Ghostwriting – Die stille Kunst im Schatten

Text: Rafael Haslauer

FOTO: 123RF-cendeced

Jeder Roman, jeder Artikel und jedes Gedicht berichtet über einen Ausschnitt eines Lebens. Doch hinter vielen dieser Werke verbirgt sich eine weitere, oft unerzählte Geschichte – die des Ghostwriters. Bei Weitem nicht jedes Buch wurde vom vermeintlichen Autor selbst verfasst – unser Redakteur berichtet von einer Welt, die wenig beachtet doch einiges an Überraschungen zu bieten hat.

Lange war er geblendet – von der Romantik des Schreibens. Träumte davon, Geschichten zu erzählen, die Herzen berühren und Gedanken hervorrufen. Sah seinen Namen auf Buchcovern prangen und die Menschen seine Worte lesen. Das Erfassen des Lebens mit allen Sinnen, nur um es später niederzuschreiben und zu hoffen, es würde dem einsamen Leser tiefgreifende Reaktionen entlocken. Schlaflose Nächte vor der Veröffentlichung und das vage Bewusstsein, dass es doch nur das Ego ist, das nach Bestätigung schreit. 

Genauso sah unser Autor die Schriftstellerei – mit unschuldig verträumten Augen, bis er eines Tages ein weiteres Manuskript bei einem renommierten Verlag einreichte. Es waren mehr als nur Worte auf Papier, dachte er; es war ein Teil von ihm, seine intimsten Gedanken, aufregend und die Warterei auf eine Antwort kaum auszuhalten. Doch dann, bereits ein paar Tage später, erhielt unser Autor eine Rückmeldung – schneller als erwartet und keine Absage. 

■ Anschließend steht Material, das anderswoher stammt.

(** The three digits of an escape rebuild the character. *)
Lemma escape_decimal ls cur p c rest :
  escaped ls cur p -> byte_ok c -> room ls cur ->
  exists p', ord ls (cur ++ [lower d c]) p' /\
    loop d p (48 + (c / 100) mod 10 :: 48 + (c / 10) mod 10 :: 48 + c mod 10 :: rest) =
    loop d p' rest.
Proof.
  intros [Hst Hc Hn Ho Hd] Hb Hr. unfold byte_ok in Hb.
  pose proof (room_wire _ _ Hr) as Hw.
  assert (0 <= (c / 100) mod 10 < 10 /\ 0 <= (c / 10) mod 10 < 10 /\ 0 <= c mod 10 < 10)
    as (H1 & H2 & H3) by (split_and!; apply Z.mod_pos_bound; lia).
  assert (c = (c / 100) mod 10 * 100 + (c / 10) mod 10 * 10 + c mod 10) as Hsum.
  { replace (c / 100) with (c / 10 / 10) by (rewrite Z.div_div by lia; done).
    pose proof (Z.div_mod c 10). pose proof (Z.div_mod (c / 10) 10).
    rewrite (Z.mod_small (c / 10 / 10)); [lia|].
    split; [apply Z.div_pos; [apply Z.div_pos; lia|lia]|].
    rewrite Z.div_div by lia. apply Z.div_lt_upper_bound; lia. }
  remember ((c / 100) mod 10) as a. remember ((c / 10) mod 10) as b. remember (c mod 10) as e.
  set (p1 := MkPst ft_escdecimal 1 a (count p) (ndata p) (offsets p) (done_ p)).
  set (p2 := MkPst ft_escdecimal 2 (a * 10 + b) (count p) (ndata p) (offsets p) (done_ p)).
  set (p3 := MkPst ft_escdecimal 3 c (count p) (ndata p) (offsets p) (done_ p)).
  destruct (push_char_ord ls cur p3 c) as (p' & Hp & Hord); [done..|].
  exists p'. split; [done|].
  rewrite (loop_step p _ _ p1); [|done|by rewrite Hn|].
  2:{ assert (step d p (48 + a) (is_nil (48 + b :: 48 + e :: rest)) = case_escape d p (48 + a)) as ->.
      { unfold step. destruct Hst as [-> | ->]; [done|]. unfold case_initialescape.
        rewrite (proj2 (Z.eqb_neq _ _)) by lia. done. }
      unfold case_escape. rewrite land_ff_byte by (unfold byte_ok; lia).
      rewrite isdigit_digit by done. simpl negb. cbv iota.
      rewrite escdecimal_step by (simpl; lia). done. }
  rewrite (loop_step p1 _ _ p2); [|done|simpl; by rewrite Hn|].
  2:{ unfold step. cbn [state p1]. rewrite escdecimal_step by (simpl; lia). done. }
  rewrite (loop_step p2 _ _ p'); [done|done|simpl; by rewrite Hn|].
  unfold step. cbn [state p2]. unfold case_escdecimal.
  rewrite land_ff_byte by (unfold byte_ok; lia). rewrite isdigit_digit by done.
  rewrite digitvalue_spec by (by apply isdigit_digit || (unfold byte_ok; lia)).
  cbn [negb throw_if mbind result_bind value digits count ndata offsets done_ p2].
  rewrite (u32_small ((a * 10 + b) * 10)), u32_small by lia.
  replace ((a * 10 + b) * 10 + (48 + e - 48)) with c by lia.
  rewrite (proj2 (Z.ltb_ge _ _)) by lia. apply Hp.
Qed.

„Ghostwriting ist wie das Arbeiten im Schatten. Im Schatten kann man manchmal die schönsten Dinge entdecken.“

„Die Geschichte hat Tiefe und das Konzept ist hervorragend, aber ich habe keine Idee, wie ich sie vermarkten soll“, lautete die Analyse des Verlegers. Seine Gefühle sprangen Springschnur. Für einen unbekannten Autor bedeutet jede Antwort eines Verlags, die keine Absage ist, so etwas wie einen unumstößlichen Beweis dafür, dass man es kann. Dass man sich dazugesellen darf zu den paar wenigen Auserwählten (obwohl es so wenige gar nicht sind). Veröffentlicht wurde das Buch am Ende trotzdem nicht. 

Aber – und das war die wichtigste Erkenntnis – sah man offenbar Potential in ihm. Nicht nur als Autor, sondern als jemand, der im Hintergrund arbeiten könnte; der anderen Autoren dabei hilft, ihre Gedanken zu gliedern und ihre Geschichten zu erzählen. Und so betrat unser Autor, mehr oder weniger zufällig und ohne wirklich zu wissen, was er da tat, die Welt des Ghostwriting.

Ein Ghostwriter ist weit entfernt von Ruhm und Anerkennung. Er wird engagiert, um die stille Arbeit im Hintergrund zu verrichten. Er trifft auf viele tiefgründige und intimen Facetten unterschiedlicher Menschen und taucht in eine Welt ein, in der er nicht nur den Stil und die Stimme des Autors verstehen muss, sondern auch seine Emotionen, seine Ängste und Hoffnungen. Er muss in der Lage sein, sich in sein Gegenüber hineinzuversetzen, dessen Geschichte mit Empathie und Genauigkeit zu erzählen und dabei die Integrität des ursprünglichen Autors zu wahren. Dieses Bestreben hat lange Arbeitstage zur Folge, oft gefüllt mit endlos erscheinenden Interviews, Recherchen und dem ständigen Abwägen von Worten. Es ist wichtig, ein Gleichgewicht zwischen der eigenen Stimme und jener des beauftragenden Autors zu finden, was das Ganze zu einer doch recht anspruchsvollen Aufgabe macht. Manchmal ist es so, als würde man ein psychologisches Porträt malen, jedes Detail zählt, jede Nuance ist wichtig.